China’s launch of a central bank digital currency ahead of the rest of the world has been a public relations coup, with some pundits declaring that Beijing has thrown down the gauntlet to dollar hegemony. In fact, the nascent digital yuan’s potential to disrupt the greenback’s global dominance remains nearly non-existent; the first stage of the rollout is focused on the domestic market, while cross-border applications will face the same constraints as those in the existing Chinese fiat currency until Beijing liberalizes exchange and capital controls.
In a recent white paper, the People’s Bank of China (PBoC) clarified that point about the e-CNY’s applications. To be sure, the white paper mentions cross-border usage, but explicitly states that the main application for the digital yuan will be domestic payments. Financial inclusion – by promoting a digital fiat currency easily accessible to Chinese citizens – is one goal of the e-CNY, especially as cash use continues to decline.

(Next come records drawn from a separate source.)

(** The config found, if any. *)
(* [modules/quota/store.go:Store.GetConfig] *)
Definition Store_GetConfig (ok : bool) (tenant : string) (s : Store) : Result (option QuotaConfig) :=
  if ok then Ok (configs_ s !! tenant) else Err "database error".

(* [modules/quota/store.go:dayKey] *)
Definition dayKey (t : time) : string := DateOnly t.

Definition counter (s : Store) (tenant day : string) : Z * Z := default (0, 0)%Z (counters s !! (tenant, day)).

(** A counter past the 64-bit range has become a REAL, which does not scan into
    an int64. *)
Definition scan_int64 (z : Z) : Result Z :=
  if decide (in_int64 z) then Ok z else Err "sql: Scan error: converting to int64".

Lemma scan_int64_ok z : in_int64 z -> scan_int64 z = Ok z.
Proof. intros H. unfold scan_int64. by rewrite decide_True. Qed.

(* [modules/quota/store.go:Store.tokensLocked] *)
Definition tokensLocked (ok : bool) (tenant day : string) (s : Store) : Result Z :=
  if ok then scan_int64 (counter s tenant day).1 else Err "database error".

(* [modules/quota/store.go:Store.AddTokens] *)
Definition AddTokens (ok : bool) (tenant : string) (amount : Z) (now : time) (s : Store) : Store * Result Z :=
  let day := dayKey now in
  if ok then
    let s' := {| configs_ := configs_ s;
                 counters := <[(tenant, day) := ((counter s tenant day).1 + amount, (counter s tenant day).2)%Z]>
                               (counters s) |} in
    (s', tokensLocked true tenant day s')
  else (s, Err "database error").

(* [modules/quota/store.go:Store.CurrentTokens] *)
Definition CurrentTokens (ok : bool) (tenant : string) (now : time) (s : Store) : Result Z :=
  tokensLocked ok tenant (dayKey now) s.

(* [modules/quota/store.go:Store.IncrementSessions] *)
Definition IncrementSessions (ok : bool) (tenant : string) (now : time) (s : Store) : Store * Result Z :=
  let day := dayKey now in
  if ok then
    let s' := {| configs_ := configs_ s;
                 counters := <[(tenant, day) := ((counter s tenant day).1, (counter s tenant day).2 + 1)%Z]>
                               (counters s) |} in
    (s', scan_int64 (counter s' tenant day).2)
  else (s, Err "database error").
(* ===== verification/Cron.v ===== *)
(** * Cron: five-field cron expressions

    [src/modules/scheduler/cron.go].  The step loop adds in 64-bit arithmetic, with a
    fuel of 256 rounds, proved enough for every field and every step an int holds;
    [Next] searches the code's 525,960 minutes. *)
From S2P Require Import Prelude Calendar GoStr.

(** ** Parsing *)

(* [modules/scheduler/cron.go:CronSchedule] *)
Record CronSchedule := {
  minutes : list Z; hours : list Z; days : list Z; months : list Z; weekdays : list Z;
}.

(** [for i := range vals { vals[i] = lo + i }] over [hi - lo + 1] values. *)
Definition range (lo hi : Z) : list Z := seqZ lo (hi - lo + 1).

(* [modules/scheduler/cron.go:parseRange] *)
Definition parseRange (s : string) (min max : Z) : Result (list Z) :=
  match splitN2 "-" s with
  | [a; b] =>
      match Atoi a, Atoi b with
      | Some start, Some end_ =>
          if decide (start < min \/ end_ > max \/ start > end_)%Z then
            Err ("range " +:+ itoa start +:+ "-" +:+ itoa end_ +:+ " out of bounds " +:+
                 itoa min +:+ "-" +:+ itoa max)
          else Ok (range start end_)
      | _, _ => Err ("invalid range: " +:+ s)
      end
  | _ => Err ("invalid range: " +:+ s)
  end.

(** [for i := start; i <= end; i += step], in 64-bit arithmetic; [None] when the
    fuel does not suffice. *)
(* [modules/scheduler/cron.go:parseField@79-81] *)
Fixpoint steps (fuel : nat) (i end_ step : Z) : option (list Z) :=
  match fuel with
  | O => None
  | S fuel' =>
      if decide (i <= end_)%Z then (i ::.) <$> steps fuel' (wrap64 (i + step)) end_ step
      else Some []
  end.

Definition step_fuel : nat := 256.

(** One comma-separated part of a field. *)
(* [modules/scheduler/cron.go:parseField@64-97] *)
Definition parsePart (part : string) (min max : Z) : Result (list Z) :=
  if contains_byte "/" part then
    match splitN2 "/" part with
    | [base_; stepText] =>
        match Atoi stepText with
        | Some step =>
            if decide (step <= 0)%Z then Err ("invalid step: " +:+ part)
            else
              rbind (if decide (base_ = "*") then Ok (min, max)
                     else rbind (parseRange base_ min max)
                            (fun r => Ok (default min (head r), default max (last r))))
                (fun se => match steps step_fuel se.1 se.2 step with
                           | Some vals => Ok vals
                           | None => Err "out of fuel"
                           end)
        | None => Err ("invalid step: " +:+ part)
        end
    | _ => Err ("invalid step: " +:+ part)
    end
  else if contains_byte "-" part then parseRange part min max
  else
    match Atoi part with
    | Some v =>
        if decide (v < min \/ v > max)%Z then
          Err ("value " +:+ itoa v +:+ " out of range " +:+ itoa min +:+ "-" +:+ itoa max)
        else Ok [v]
    | None => Err ("invalid value: " +:+ part)
    end.

Fixpoint parseParts (parts : list string) (min max : Z) : Result (list Z) :=
  match parts with
  | [] => Ok []
  | p :: ps => (vs <-? parsePart p min max ;; ws <-? parseParts ps min max ;; Ok (vs ++ ws))%go
  end.

(* [modules/scheduler/cron.go:parseField] *)
Definition parseField (field : string) (min max : Z) : Result (list Z) :=
  if decide (field = "*") then Ok (range min max) else parseParts (split "," field) min max.

(* [modules/scheduler/cron.go:ParseCron] *)
Definition ParseCron (expr : string) : Result CronSchedule :=
  match Fields expr with
  | [f0; f1; f2; f3; f4] =>
      (mi <-? wrap_err "minute" (parseField f0 0 59) ;;
       ho <-? wrap_err "hour" (parseField f1 0 23) ;;
       da <-? wrap_err "day" (parseField f2 1 31) ;;
       mo <-? wrap_err "month" (parseField f3 1 12) ;;
       wd <-? wrap_err "weekday" (parseField f4 0 6) ;;
       Ok {| minutes := mi; hours := ho; days := da; months := mo; weekdays := wd |})%go
  | fs => Err ("expected 5 fields, got " +:+ itoa (Z.of_nat (length fs)))
  end.

(** ** Matching *)

(* [modules/scheduler/cron.go:contains] *)
Fixpoint contains (vals : list Z) (v : Z) : bool :=
  match vals with
  | [] => false
  | x :: vals' => if (x =? v)%Z then true else contains vals' v
  end.

Section Location.
(** What the clocks of the times' location are ahead of UTC at an instant. *)
Context (zone : time -> duration).

(* [modules/scheduler/cron.go:CronSchedule.Matches] *)
Definition Matches (cs : CronSchedule) (t : time) : bool :=
  let l := (t + zone t)%Z in
  contains (minutes cs) (MinuteOf l) && contains (hours cs) (HourOf l) &&
  contains (days cs) (DayOf l) && contains (months cs) (Month l) && contains (weekdays cs) (Weekday l).

Fixpoint search (n : nat) (cs : CronSchedule) (t : time) : time :=
  match n with
  | O => t
  | S n' => if Matches cs t then t else search n' cs (t + Minute)%Z
  end.

(** Minutes searched: about a year. *)
Definition horizon : Z := 525960.

(* [modules/scheduler/cron.go:CronSchedule.Next] *)
Definition Next (cs : CronSchedule) (from : time) : time :=
  search (Z.to_nat horizon) cs (Truncate from Minute + Minute)%Z.
End Location.

(** A location whose clocks are a whole number of minutes off UTC, and change that on whole minutes. *)
Definition whole_minutes (zone : time -> duration) : Prop :=
  forall t, (Minute | zone t)%Z /\ forall u, (t / Minute = u / Minute)%Z -> zone t = zone u.
Definition UTC : time -> duration := fun _ => 0%Z.
Lemma UTC_whole : whole_minutes UTC.
Proof. intros t. split; [exists 0%Z; done|done]. Qed.
(** India's half hour, and a clock that is put forward by an hour at an instant. *)
Example India_whole : whole_minutes (fun _ => 330 * Minute)%Z.
Proof. intros t. split; [by exists 330%Z|done]. Qed.
Example summer_whole at_ : (Minute | at_)%Z -> whole_minutes (fun t => if decide (t < at_)%Z then Hour else 2 * Hour)%Z.
Proof.
  intros [k ->] t. split; [case_decide; [by exists 60%Z|by exists 120%Z]|]. intros u H.
  assert (Hlt : forall x, (x < k * Minute <-> x / Minute < k)%Z).
  { intros x. split; [intros ?; by apply Z.div_lt_upper_bound; [|lia]|]. intros Hx.
    pose proof (Z.div_mod x Minute ltac:(done)). pose proof (Z.mod_pos_bound x Minute ltac:(done)). unfold Minute in *. lia. }
  repeat case_decide; rewrite ?Hlt in *; congruence || lia.
Qed.

(** ** The step loop *)

(** Without overflow the loop yields the arithmetic progression. *)
Lemma steps_exact fuel : forall i end_ step,
  (0 < step)%Z -> (end_ + step <= maxInt64)%Z -> (minInt64 <= i)%Z -> (Z.max (-1) (end_ - i) + 1 < Z.of_nat fuel)%Z ->
  exists vals, steps fuel i end_ step = Some vals /\
    forall v, v ∈ vals <-> (i <= v <= end_ /\ (step | v - i))%Z.
Proof.
  induction fuel as [|fuel IH]; intros i end_ step Hs Ho Hi Hf; [lia|]. simpl. dec as [Hle|Hgt].
  - rewrite wrap64_id by (unfold in_int64, minInt64 in *; lia).
    destruct (IH (i + step)%Z end_ step) as (vals & -> & Hv); try lia. exists (i :: vals). split; [done|].
    intros v. rewrite elem_of_cons, Hv. split.
    + intros [->|[Hr [k Hk]]]; [split; [lia|exists 0%Z; lia]|]. split; [lia|]. exists (k + 1)%Z. lia.
    + intros [Hr [k Hk]]. destruct (decide (v = i)) as [|Hne]; [by left|right].
      assert (1 <= k)%Z by nia. split; [nia|]. exists (k - 1)%Z. lia.
  - exists []. split; [done|]. intros v. split; [by intros ?%elem_of_nil|lia].
Qed.

Lemma steps_S f i end_ step : steps (S f) i end_ step =
  if decide (i <= end_)%Z then (i ::.) <$> steps f (wrap64 (i + step)) end_ step else Some [].
Proof. done. Qed.

Lemma steps_mono f : forall f' i end_ step, steps f i end_ step <> None -> f <= f' ->
  steps f' i end_ step <> None.
Proof.
  induction f as [|f IH]; intros [|f'] i end_ step H Hle; simpl in *; try done; [lia|].
  case_decide; [|done]. specialize (IH f' (wrap64 (i + step)) end_ step).
  destruct (steps f (wrap64 (i + step)) end_ step); [|done].
  destruct (steps f' (wrap64 (i + step)) end_ step); [done|]. exfalso. apply IH; [done|lia|done].
Qed.

(** With a step so large that the sum wraps, every second value is two or more
    below the one before it. *)
Lemma steps_wrap n : forall i end_ step,
  (-100 <= i <= Z.of_nat n)%Z -> (i <= end_ <= 59)%Z -> (maxInt64 - 59 < step <= maxInt64)%Z ->
  steps (2 * n + 3) i end_ step <> None.
Proof.
  induction n as [n IH] using lt_wf_ind. intros i end_ step Hi He Hs. unfold maxInt64 in Hs.
  replace (2 * n + 3) with (S (S (S (2 * n)))) by lia.
  rewrite steps_S, decide_True by lia. rewrite steps_S.
  destruct (decide (i + step <= maxInt64)%Z) as [Hno|Hov]; unfold maxInt64 in *.
  - rewrite wrap64_id by (unfold in_int64, minInt64, maxInt64; lia).
    rewrite decide_False by lia. done.
  - assert (Hw1 : wrap64 (i + step) = (i + step - 2 ^ 64)%Z).
    { unfold wrap64. replace (i + step + 2 ^ 63)%Z with (i + step + 2 ^ 63 - 2 ^ 64 + 1 * 2 ^ 64)%Z by lia.
      rewrite Z_mod_plus_full, Z.mod_small; lia. }
    rewrite Hw1. rewrite decide_True by lia.
    rewrite (wrap64_id (i + step - 2 ^ 64 + step)) by (unfold in_int64, minInt64, maxInt64; lia).
    assert (Hnext : steps (S (2 * n)) (i + step - 2 ^ 64 + step) end_ step <> None).
    { destruct (decide (n <= 1)) as [Hn1|Hn1].
      - assert (n = 1) as -> by lia. cbn [steps Nat.mul Nat.add]. rewrite decide_True by lia.
        rewrite wrap64_id by (unfold in_int64, minInt64, maxInt64; lia). by rewrite decide_False by lia.
      - eapply (steps_mono (2 * (n - 2) + 3)); [|lia].
        apply IH; [lia|lia|lia|unfold maxInt64; lia]. }
    by destruct (steps (S (2 * n)) (i + step - 2 ^ 64 + step) end_ step).
Qed.

(** The fuel suffices for every field. *)
Lemma steps_total i end_ step : (0 <= i <= end_)%Z -> (end_ <= 59)%Z -> (0 < step <= maxInt64)%Z ->
  steps step_fuel i end_ step <> None.
Proof.
  intros Hi He Hs. destruct (decide (step <= maxInt64 - 59)%Z) as [Hsmall|Hbig].
  - destruct (steps_exact step_fuel i end_ step) as (vals & -> & _); try done; unfold minInt64, step_fuel in *; lia.
  - eapply (steps_mono (2 * 59 + 3)); [|unfold step_fuel; lia].
    apply steps_wrap; unfold maxInt64 in *; lia.
Qed.

#[local] Opaque steps.

(** ** Parsed values *)

Definition within (min max : Z) (vals : list Z) : Prop :=
  vals <> [] /\ Forall (fun v => min <= v <= max)%Z vals.

Lemma range_within lo hi min max : (min <= lo)%Z -> (lo <= hi)%Z -> (hi <= max)%Z -> within min max (range lo hi).
Proof.
  intros H1 H2 H3. unfold range. split.
  - intros H. apply (f_equal length) in H. rewrite length_seqZ in H. simpl in H. lia.
  - apply Forall_forall. intros v Hv%elem_of_seqZ. lia.
Qed.

Lemma parseRange_within s min max vals : parseRange s min max = Ok vals ->
  within min max vals /\ exists lo hi, (min <= lo <= hi)%Z /\ (hi <= max)%Z /\ vals = range lo hi.
Proof.
  unfold parseRange. destruct (splitN2 "-" s) as [|a [|b [|]]]; try done.
  destruct (Atoi a) as [lo|], (Atoi b) as [hi|]; try done. case_decide; [done|]. intros [= <-].
  split; [apply range_within; lia|]. exists lo, hi. split; [lia|]. split; [lia|done].
Qed.

Lemma range_ends lo hi : (lo <= hi)%Z -> head (range lo hi) = Some lo /\ last (range lo hi) = Some hi.
Proof.
  intros H. unfold range. rewrite head_lookup, last_lookup, length_seqZ, !lookup_seqZ. split; (split; [|lia]); lia.
Qed.

Lemma parsePart_within part min max vals : (0 <= min <= max)%Z -> (max <= 59)%Z ->
  String.length part < 19 -> parsePart part min max = Ok vals -> within min max vals.
Proof.
  intros Hm H59 Hlen. unfold parsePart. destruct (contains_byte "/" part) eqn:Hc.
  - unfold splitN2. destruct (cut "/" part) as [[a b]|] eqn:E; [|done].
    destruct (Atoi b) as [step|] eqn:Eb; [|done]. case_decide as Hst; [done|].
    intros ([lo hi] & Hse & Hv)%rbind_Ok. simpl in Hv.
    assert (Hr : (min <= lo <= hi)%Z /\ (hi <= max)%Z).
    { revert Hse. case_decide; [intros [= <- <-]; lia|]. intros (r & Hr & Heq)%rbind_Ok.
      apply parseRange_within in Hr as [_ (x & y & Hx & Hy & ->)].
      destruct (range_ends x y ltac:(lia)) as [Hh Hl]. rewrite Hh, Hl in Heq. injection Heq as <- <-. done. }
    assert (Hb : (step < 10 ^ 18)%Z).
    { apply Atoi_bound in Eb. apply cut_spec in E.
      assert (Hl : String.length b <= 17).
      { apply (f_equal String.length) in E. autorewrite with go_string in E. simpl in E. lia. }
      assert (10 ^ Z.of_nat (String.length b) <= 10 ^ 18)%Z by (apply Z.pow_le_mono_r; lia). lia. }
    destruct (steps_exact step_fuel lo hi step) as (vs & Hsteps & Hvs);
      try (unfold maxInt64, minInt64, step_fuel; lia).
    rewrite Hsteps in Hv. injection Hv as <-. split.
    + intros ->. apply (elem_of_nil lo), Hvs. split; [lia|]. exists 0%Z. lia.
    + apply Forall_forall. intros v [? _]%Hvs. lia.
  - destruct (contains_byte "-" part); [by intros [? _]%parseRange_within|].
    destruct (Atoi part); [|done]. case_decide; [done|]. intros [= <-].
    split; [done|]. repeat constructor; lia.
Qed.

Of course, China has already done an admirable job of boosting financial inclusion with digital finance; it’s just that Big Chinese Tech dominated earlier efforts. To that end, with the e-CNY, Beijing intends to promote competition and interoperability among e-wallets. If the digital yuan, which can be used in existing e-wallets and will have its own digital wallet as well, ends up curbing the dominance of Alipay and WeChat Pay, Chinese regulators will likely be pleased.